Using the data below, return the stretch from the line that contains "Lemma away_lookup s" through the line that contains "unfold resumed, myproc.", both included, exactly as it stands and nothing beyond it.

══ Input

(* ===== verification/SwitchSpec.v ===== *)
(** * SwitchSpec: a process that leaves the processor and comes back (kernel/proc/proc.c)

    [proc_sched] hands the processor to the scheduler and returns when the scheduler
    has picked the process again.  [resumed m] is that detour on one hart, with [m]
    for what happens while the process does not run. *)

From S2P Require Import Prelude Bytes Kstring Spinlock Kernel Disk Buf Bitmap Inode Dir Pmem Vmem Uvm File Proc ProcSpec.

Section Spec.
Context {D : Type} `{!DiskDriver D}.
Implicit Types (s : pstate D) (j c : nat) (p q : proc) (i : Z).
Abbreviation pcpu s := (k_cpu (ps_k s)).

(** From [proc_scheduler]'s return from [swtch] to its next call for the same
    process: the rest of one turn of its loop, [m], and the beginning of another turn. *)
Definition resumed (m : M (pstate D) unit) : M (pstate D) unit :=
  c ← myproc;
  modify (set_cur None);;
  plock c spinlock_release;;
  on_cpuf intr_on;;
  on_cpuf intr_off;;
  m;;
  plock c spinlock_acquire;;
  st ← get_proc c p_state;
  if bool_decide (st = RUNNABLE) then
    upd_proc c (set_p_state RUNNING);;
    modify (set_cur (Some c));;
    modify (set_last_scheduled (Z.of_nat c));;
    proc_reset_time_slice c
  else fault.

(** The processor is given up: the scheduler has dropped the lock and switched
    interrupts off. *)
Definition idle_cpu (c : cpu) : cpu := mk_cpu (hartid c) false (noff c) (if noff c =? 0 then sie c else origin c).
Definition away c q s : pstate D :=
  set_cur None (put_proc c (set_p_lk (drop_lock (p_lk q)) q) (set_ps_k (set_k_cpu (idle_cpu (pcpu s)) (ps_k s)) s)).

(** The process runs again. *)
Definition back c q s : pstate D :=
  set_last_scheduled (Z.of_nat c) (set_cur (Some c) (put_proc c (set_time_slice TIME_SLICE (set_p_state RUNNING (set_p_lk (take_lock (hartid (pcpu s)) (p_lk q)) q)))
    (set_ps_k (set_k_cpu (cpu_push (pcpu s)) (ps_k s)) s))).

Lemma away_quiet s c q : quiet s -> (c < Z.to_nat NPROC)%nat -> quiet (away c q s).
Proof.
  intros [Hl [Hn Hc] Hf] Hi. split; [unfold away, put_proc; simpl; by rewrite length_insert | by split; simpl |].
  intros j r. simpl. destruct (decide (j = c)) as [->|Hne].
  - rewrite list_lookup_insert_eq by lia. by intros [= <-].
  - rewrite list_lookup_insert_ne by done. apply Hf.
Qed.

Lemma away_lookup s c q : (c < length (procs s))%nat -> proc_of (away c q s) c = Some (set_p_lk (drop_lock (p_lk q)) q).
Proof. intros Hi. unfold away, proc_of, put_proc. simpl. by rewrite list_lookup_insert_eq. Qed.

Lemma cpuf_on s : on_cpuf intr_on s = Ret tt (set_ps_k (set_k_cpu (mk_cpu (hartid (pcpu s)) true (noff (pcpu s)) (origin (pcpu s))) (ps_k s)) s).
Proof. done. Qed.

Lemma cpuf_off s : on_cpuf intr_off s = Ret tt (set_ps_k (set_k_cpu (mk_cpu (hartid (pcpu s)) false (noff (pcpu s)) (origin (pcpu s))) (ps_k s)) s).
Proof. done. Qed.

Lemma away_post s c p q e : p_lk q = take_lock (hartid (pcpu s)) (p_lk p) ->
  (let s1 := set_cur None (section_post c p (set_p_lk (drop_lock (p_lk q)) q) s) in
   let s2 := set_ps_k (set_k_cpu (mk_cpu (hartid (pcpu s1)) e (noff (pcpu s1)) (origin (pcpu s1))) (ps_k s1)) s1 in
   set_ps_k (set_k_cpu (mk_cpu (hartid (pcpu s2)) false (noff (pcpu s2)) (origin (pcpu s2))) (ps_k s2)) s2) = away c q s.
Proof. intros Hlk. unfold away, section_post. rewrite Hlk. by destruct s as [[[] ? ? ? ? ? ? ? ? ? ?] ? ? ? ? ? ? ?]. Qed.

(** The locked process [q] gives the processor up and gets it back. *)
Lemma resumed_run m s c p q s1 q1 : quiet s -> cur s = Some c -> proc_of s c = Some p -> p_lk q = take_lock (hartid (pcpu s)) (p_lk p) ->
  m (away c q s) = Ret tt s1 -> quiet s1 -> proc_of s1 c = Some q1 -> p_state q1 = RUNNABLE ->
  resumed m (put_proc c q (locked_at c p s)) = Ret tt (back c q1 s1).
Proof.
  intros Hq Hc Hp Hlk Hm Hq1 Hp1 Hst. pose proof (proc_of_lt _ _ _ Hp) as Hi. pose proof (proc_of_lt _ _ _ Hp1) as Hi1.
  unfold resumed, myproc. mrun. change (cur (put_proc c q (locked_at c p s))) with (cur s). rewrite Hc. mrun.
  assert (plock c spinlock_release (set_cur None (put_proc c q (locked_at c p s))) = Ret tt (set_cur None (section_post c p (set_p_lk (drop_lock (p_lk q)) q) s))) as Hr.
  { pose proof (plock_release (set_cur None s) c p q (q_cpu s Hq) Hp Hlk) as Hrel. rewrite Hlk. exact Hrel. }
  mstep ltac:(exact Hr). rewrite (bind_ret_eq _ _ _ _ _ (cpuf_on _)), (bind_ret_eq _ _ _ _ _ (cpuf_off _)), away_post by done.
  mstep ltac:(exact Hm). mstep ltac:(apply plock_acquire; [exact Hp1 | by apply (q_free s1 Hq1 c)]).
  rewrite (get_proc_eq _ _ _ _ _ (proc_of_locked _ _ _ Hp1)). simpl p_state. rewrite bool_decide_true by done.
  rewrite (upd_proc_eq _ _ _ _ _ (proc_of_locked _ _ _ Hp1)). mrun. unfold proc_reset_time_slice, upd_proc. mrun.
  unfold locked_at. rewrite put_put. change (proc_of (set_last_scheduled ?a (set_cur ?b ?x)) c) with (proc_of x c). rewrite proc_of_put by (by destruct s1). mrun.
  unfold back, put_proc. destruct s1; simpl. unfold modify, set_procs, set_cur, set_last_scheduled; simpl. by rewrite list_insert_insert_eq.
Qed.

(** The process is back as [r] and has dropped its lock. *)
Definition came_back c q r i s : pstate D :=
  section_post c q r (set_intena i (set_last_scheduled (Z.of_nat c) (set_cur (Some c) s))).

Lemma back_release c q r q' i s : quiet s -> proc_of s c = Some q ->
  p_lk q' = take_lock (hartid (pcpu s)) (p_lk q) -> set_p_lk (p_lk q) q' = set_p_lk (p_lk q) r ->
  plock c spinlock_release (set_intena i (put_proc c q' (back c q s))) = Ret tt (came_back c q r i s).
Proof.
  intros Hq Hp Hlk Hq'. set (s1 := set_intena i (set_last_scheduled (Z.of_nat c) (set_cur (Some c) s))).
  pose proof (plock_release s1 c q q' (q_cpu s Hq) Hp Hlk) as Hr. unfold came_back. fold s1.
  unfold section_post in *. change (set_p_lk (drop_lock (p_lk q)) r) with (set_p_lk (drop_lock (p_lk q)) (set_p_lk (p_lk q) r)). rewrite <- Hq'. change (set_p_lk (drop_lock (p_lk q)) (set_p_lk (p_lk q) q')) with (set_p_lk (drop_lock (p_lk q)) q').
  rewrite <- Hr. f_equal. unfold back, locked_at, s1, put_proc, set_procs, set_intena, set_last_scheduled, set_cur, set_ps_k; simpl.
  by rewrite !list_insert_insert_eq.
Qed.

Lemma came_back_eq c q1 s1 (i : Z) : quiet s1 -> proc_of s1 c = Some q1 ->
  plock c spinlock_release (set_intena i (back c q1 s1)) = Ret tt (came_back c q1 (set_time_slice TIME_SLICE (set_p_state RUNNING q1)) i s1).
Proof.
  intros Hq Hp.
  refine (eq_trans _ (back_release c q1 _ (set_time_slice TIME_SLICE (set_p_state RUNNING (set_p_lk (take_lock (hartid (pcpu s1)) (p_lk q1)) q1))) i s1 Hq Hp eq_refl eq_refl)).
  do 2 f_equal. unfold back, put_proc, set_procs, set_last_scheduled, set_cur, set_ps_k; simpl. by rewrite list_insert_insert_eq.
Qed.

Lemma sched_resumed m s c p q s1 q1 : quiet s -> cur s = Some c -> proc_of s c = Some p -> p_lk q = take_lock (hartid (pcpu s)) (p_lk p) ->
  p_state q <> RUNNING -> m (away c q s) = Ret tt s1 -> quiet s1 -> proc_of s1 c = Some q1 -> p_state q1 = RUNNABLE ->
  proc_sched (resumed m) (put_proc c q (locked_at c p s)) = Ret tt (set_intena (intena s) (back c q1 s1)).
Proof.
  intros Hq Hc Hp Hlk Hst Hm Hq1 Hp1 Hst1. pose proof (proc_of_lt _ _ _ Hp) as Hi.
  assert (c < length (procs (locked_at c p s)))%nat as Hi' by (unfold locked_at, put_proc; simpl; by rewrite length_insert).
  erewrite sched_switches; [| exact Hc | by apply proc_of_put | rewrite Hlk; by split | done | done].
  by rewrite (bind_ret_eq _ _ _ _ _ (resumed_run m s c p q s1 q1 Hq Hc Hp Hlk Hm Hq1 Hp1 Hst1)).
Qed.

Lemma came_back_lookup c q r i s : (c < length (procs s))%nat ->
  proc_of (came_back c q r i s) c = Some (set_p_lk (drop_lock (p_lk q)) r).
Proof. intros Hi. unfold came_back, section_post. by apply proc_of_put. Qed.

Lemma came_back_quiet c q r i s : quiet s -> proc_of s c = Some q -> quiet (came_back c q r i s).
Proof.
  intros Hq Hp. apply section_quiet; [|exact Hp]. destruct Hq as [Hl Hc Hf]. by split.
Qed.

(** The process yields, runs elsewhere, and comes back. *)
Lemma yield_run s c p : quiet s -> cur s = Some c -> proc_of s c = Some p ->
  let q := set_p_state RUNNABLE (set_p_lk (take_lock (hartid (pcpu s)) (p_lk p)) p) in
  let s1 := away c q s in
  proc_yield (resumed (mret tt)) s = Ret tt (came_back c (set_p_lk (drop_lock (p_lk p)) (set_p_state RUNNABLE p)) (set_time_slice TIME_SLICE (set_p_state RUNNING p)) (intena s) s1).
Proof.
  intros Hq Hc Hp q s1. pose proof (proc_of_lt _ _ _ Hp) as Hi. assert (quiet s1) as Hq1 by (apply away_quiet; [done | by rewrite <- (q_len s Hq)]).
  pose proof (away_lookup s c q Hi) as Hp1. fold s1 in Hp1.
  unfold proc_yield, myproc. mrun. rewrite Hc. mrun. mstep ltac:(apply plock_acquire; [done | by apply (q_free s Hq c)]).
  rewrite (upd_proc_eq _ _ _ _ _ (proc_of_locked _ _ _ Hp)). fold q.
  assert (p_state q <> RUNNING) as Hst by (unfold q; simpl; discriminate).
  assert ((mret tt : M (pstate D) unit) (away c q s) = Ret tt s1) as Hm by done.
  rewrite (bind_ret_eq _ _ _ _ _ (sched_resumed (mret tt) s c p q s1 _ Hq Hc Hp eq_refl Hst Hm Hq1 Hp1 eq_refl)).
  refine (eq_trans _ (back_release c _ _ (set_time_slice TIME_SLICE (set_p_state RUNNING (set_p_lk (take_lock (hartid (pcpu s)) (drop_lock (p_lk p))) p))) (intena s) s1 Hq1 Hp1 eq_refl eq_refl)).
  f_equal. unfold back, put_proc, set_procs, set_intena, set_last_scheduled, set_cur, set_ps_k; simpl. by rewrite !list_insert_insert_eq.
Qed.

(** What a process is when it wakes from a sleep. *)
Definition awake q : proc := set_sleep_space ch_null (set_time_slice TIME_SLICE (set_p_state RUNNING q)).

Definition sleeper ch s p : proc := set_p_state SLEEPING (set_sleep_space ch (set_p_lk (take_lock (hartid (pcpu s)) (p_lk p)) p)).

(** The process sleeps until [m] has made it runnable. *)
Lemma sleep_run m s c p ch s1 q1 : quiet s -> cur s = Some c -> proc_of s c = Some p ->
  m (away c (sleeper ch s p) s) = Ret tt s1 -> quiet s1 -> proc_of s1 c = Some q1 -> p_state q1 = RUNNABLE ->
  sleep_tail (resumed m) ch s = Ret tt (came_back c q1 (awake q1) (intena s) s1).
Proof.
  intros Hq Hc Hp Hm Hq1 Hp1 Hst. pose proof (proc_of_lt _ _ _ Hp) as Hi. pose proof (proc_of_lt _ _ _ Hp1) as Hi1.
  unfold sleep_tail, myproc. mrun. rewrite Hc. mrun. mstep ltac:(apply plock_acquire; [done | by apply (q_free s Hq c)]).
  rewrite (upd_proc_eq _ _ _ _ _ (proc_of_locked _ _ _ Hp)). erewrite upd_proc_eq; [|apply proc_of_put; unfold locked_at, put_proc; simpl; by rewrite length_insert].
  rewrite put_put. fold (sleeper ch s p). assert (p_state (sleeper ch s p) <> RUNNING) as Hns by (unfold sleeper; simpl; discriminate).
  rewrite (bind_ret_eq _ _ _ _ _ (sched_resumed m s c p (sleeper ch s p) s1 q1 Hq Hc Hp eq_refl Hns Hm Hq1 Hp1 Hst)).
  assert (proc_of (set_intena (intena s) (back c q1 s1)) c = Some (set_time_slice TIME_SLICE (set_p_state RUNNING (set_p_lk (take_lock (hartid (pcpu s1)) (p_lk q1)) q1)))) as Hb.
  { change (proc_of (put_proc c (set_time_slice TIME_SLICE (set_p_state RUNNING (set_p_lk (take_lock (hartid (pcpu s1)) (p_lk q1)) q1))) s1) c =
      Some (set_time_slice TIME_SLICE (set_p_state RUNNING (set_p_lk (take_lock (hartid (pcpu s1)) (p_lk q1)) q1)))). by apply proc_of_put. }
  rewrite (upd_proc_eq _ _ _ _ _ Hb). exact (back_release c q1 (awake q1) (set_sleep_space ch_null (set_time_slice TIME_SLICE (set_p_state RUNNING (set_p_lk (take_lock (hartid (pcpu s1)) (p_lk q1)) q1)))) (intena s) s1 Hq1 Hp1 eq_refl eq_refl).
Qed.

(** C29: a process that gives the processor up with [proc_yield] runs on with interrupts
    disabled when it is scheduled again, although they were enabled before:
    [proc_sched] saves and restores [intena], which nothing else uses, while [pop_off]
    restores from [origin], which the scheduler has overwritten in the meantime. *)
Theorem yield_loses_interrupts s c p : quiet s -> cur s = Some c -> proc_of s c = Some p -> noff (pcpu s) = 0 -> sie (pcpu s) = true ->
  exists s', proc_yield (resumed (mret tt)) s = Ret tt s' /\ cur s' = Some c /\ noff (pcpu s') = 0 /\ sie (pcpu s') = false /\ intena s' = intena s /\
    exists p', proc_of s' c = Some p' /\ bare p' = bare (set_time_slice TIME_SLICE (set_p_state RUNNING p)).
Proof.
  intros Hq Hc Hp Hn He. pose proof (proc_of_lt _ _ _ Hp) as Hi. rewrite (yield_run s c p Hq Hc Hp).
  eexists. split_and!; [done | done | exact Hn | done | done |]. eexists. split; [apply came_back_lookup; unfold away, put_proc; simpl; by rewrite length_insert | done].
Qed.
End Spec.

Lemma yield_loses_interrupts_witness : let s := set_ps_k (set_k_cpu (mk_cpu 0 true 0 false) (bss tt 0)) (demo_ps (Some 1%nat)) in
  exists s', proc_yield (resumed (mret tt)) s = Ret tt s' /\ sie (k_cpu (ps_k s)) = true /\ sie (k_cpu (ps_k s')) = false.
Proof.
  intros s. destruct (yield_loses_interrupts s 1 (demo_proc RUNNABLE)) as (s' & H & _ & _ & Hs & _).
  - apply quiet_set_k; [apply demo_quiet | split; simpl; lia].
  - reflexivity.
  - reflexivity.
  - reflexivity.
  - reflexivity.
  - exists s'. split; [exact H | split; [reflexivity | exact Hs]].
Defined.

════

Response area —
Lemma away_lookup s c q : (c < length (procs s))%nat -> proc_of (away c q s) c = Some (set_p_lk (drop_lock (p_lk q)) q).
Proof. intros Hi. unfold away, proc_of, put_proc. simpl. by rewrite list_lookup_insert_eq. Qed.

Lemma cpuf_on s : on_cpuf intr_on s = Ret tt (set_ps_k (set_k_cpu (mk_cpu (hartid (pcpu s)) true (noff (pcpu s)) (origin (pcpu s))) (ps_k s)) s).
Proof. done. Qed.

Lemma cpuf_off s : on_cpuf intr_off s = Ret tt (set_ps_k (set_k_cpu (mk_cpu (hartid (pcpu s)) false (noff (pcpu s)) (origin (pcpu s))) (ps_k s)) s).
Proof. done. Qed.

Lemma away_post s c p q e : p_lk q = take_lock (hartid (pcpu s)) (p_lk p) ->
  (let s1 := set_cur None (section_post c p (set_p_lk (drop_lock (p_lk q)) q) s) in
   let s2 := set_ps_k (set_k_cpu (mk_cpu (hartid (pcpu s1)) e (noff (pcpu s1)) (origin (pcpu s1))) (ps_k s1)) s1 in
   set_ps_k (set_k_cpu (mk_cpu (hartid (pcpu s2)) false (noff (pcpu s2)) (origin (pcpu s2))) (ps_k s2)) s2) = away c q s.
Proof. intros Hlk. unfold away, section_post. rewrite Hlk. by destruct s as [[[] ? ? ? ? ? ? ? ? ? ?] ? ? ? ? ? ? ?]. Qed.

(** The locked process [q] gives the processor up and gets it back. *)
Lemma resumed_run m s c p q s1 q1 : quiet s -> cur s = Some c -> proc_of s c = Some p -> p_lk q = take_lock (hartid (pcpu s)) (p_lk p) ->
  m (away c q s) = Ret tt s1 -> quiet s1 -> proc_of s1 c = Some q1 -> p_state q1 = RUNNABLE ->
  resumed m (put_proc c q (locked_at c p s)) = Ret tt (back c q1 s1).
Proof.
  intros Hq Hc Hp Hlk Hm Hq1 Hp1 Hst. pose proof (proc_of_lt _ _ _ Hp) as Hi. pose proof (proc_of_lt _ _ _ Hp1) as Hi1.
  unfold resumed, myproc. mrun. change (cur (put_proc c q (locked_at c p s))) with (cur s). rewrite Hc. mrun.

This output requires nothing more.